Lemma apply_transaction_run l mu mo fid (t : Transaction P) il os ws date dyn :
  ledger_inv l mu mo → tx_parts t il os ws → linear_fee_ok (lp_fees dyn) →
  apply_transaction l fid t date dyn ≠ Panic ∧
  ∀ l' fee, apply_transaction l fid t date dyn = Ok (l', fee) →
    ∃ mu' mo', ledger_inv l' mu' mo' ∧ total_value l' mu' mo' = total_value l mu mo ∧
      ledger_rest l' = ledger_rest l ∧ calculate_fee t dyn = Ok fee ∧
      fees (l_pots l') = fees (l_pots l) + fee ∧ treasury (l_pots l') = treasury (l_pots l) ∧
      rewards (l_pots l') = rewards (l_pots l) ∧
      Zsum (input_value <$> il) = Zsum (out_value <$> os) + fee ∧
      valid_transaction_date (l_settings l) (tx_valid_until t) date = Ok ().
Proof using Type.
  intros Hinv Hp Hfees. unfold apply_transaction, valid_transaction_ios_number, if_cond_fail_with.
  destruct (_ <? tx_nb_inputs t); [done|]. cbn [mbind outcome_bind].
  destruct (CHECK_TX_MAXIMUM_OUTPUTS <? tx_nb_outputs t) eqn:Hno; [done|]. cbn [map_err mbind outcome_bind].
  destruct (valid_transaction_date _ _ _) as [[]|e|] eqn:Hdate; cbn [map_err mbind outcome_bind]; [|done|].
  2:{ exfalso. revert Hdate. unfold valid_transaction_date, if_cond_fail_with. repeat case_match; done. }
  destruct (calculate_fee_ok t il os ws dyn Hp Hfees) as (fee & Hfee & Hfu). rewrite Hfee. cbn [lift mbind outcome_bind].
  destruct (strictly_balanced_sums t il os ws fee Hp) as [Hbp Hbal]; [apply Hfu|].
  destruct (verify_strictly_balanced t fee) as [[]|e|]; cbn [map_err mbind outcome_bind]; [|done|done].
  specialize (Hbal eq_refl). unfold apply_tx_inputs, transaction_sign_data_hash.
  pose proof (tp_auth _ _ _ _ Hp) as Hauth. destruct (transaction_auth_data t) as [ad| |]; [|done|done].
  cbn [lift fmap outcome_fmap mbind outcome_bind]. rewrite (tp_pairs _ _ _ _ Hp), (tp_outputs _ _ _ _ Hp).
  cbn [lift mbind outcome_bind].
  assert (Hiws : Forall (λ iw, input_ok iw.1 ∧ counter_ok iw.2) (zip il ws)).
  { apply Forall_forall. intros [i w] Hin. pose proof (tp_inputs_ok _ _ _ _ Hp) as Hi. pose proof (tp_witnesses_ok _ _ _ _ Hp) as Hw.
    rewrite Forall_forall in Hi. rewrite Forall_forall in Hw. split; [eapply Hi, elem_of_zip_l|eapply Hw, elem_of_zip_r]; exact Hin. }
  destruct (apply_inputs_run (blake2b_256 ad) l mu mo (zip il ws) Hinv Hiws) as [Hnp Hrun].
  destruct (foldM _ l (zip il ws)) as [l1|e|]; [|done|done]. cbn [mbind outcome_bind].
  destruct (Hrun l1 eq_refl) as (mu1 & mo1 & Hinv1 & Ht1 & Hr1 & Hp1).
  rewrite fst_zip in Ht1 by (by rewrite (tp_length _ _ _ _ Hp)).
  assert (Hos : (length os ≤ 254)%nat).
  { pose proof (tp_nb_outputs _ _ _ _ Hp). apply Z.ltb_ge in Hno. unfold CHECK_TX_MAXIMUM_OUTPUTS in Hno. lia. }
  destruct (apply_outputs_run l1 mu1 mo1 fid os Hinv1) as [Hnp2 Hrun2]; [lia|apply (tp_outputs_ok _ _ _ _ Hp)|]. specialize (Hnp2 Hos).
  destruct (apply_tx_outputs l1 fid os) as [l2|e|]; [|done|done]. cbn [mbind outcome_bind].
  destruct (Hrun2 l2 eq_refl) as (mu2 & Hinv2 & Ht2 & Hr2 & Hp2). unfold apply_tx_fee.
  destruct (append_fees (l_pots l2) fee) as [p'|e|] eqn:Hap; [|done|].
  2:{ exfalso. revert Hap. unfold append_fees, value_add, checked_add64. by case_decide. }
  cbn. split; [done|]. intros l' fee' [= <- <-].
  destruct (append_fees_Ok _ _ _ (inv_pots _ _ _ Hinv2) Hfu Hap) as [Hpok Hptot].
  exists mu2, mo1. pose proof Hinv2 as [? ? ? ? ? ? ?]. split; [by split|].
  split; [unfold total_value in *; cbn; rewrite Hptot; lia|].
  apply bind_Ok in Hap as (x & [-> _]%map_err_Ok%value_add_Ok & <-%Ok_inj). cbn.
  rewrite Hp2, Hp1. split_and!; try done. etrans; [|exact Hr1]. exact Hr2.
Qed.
════
WHAT IS BEING ASKED: Only the lines from the beginning of the listing through the line containing "exfalso. revert Hdate." are wanted, each restated word for word.

TASK ANSWER:
Lemma apply_transaction_run l mu mo fid (t : Transaction P) il os ws date dyn :
  ledger_inv l mu mo → tx_parts t il os ws → linear_fee_ok (lp_fees dyn) →
  apply_transaction l fid t date dyn ≠ Panic ∧
  ∀ l' fee, apply_transaction l fid t date dyn = Ok (l', fee) →
    ∃ mu' mo', ledger_inv l' mu' mo' ∧ total_value l' mu' mo' = total_value l mu mo ∧
      ledger_rest l' = ledger_rest l ∧ calculate_fee t dyn = Ok fee ∧
      fees (l_pots l') = fees (l_pots l) + fee ∧ treasury (l_pots l') = treasury (l_pots l) ∧
      rewards (l_pots l') = rewards (l_pots l) ∧
      Zsum (input_value <$> il) = Zsum (out_value <$> os) + fee ∧
      valid_transaction_date (l_settings l) (tx_valid_until t) date = Ok ().
Proof using Type.
  intros Hinv Hp Hfees. unfold apply_transaction, valid_transaction_ios_number, if_cond_fail_with.
  destruct (_ <? tx_nb_inputs t); [done|]. cbn [mbind outcome_bind].
  destruct (CHECK_TX_MAXIMUM_OUTPUTS <? tx_nb_outputs t) eqn:Hno; [done|]. cbn [map_err mbind outcome_bind].
  destruct (valid_transaction_date _ _ _) as [[]|e|] eqn:Hdate; cbn [map_err mbind outcome_bind]; [|done|].
  2:{ exfalso. revert Hdate. unfold valid_transaction_date, if_cond_fail_with. repeat case_match; done. }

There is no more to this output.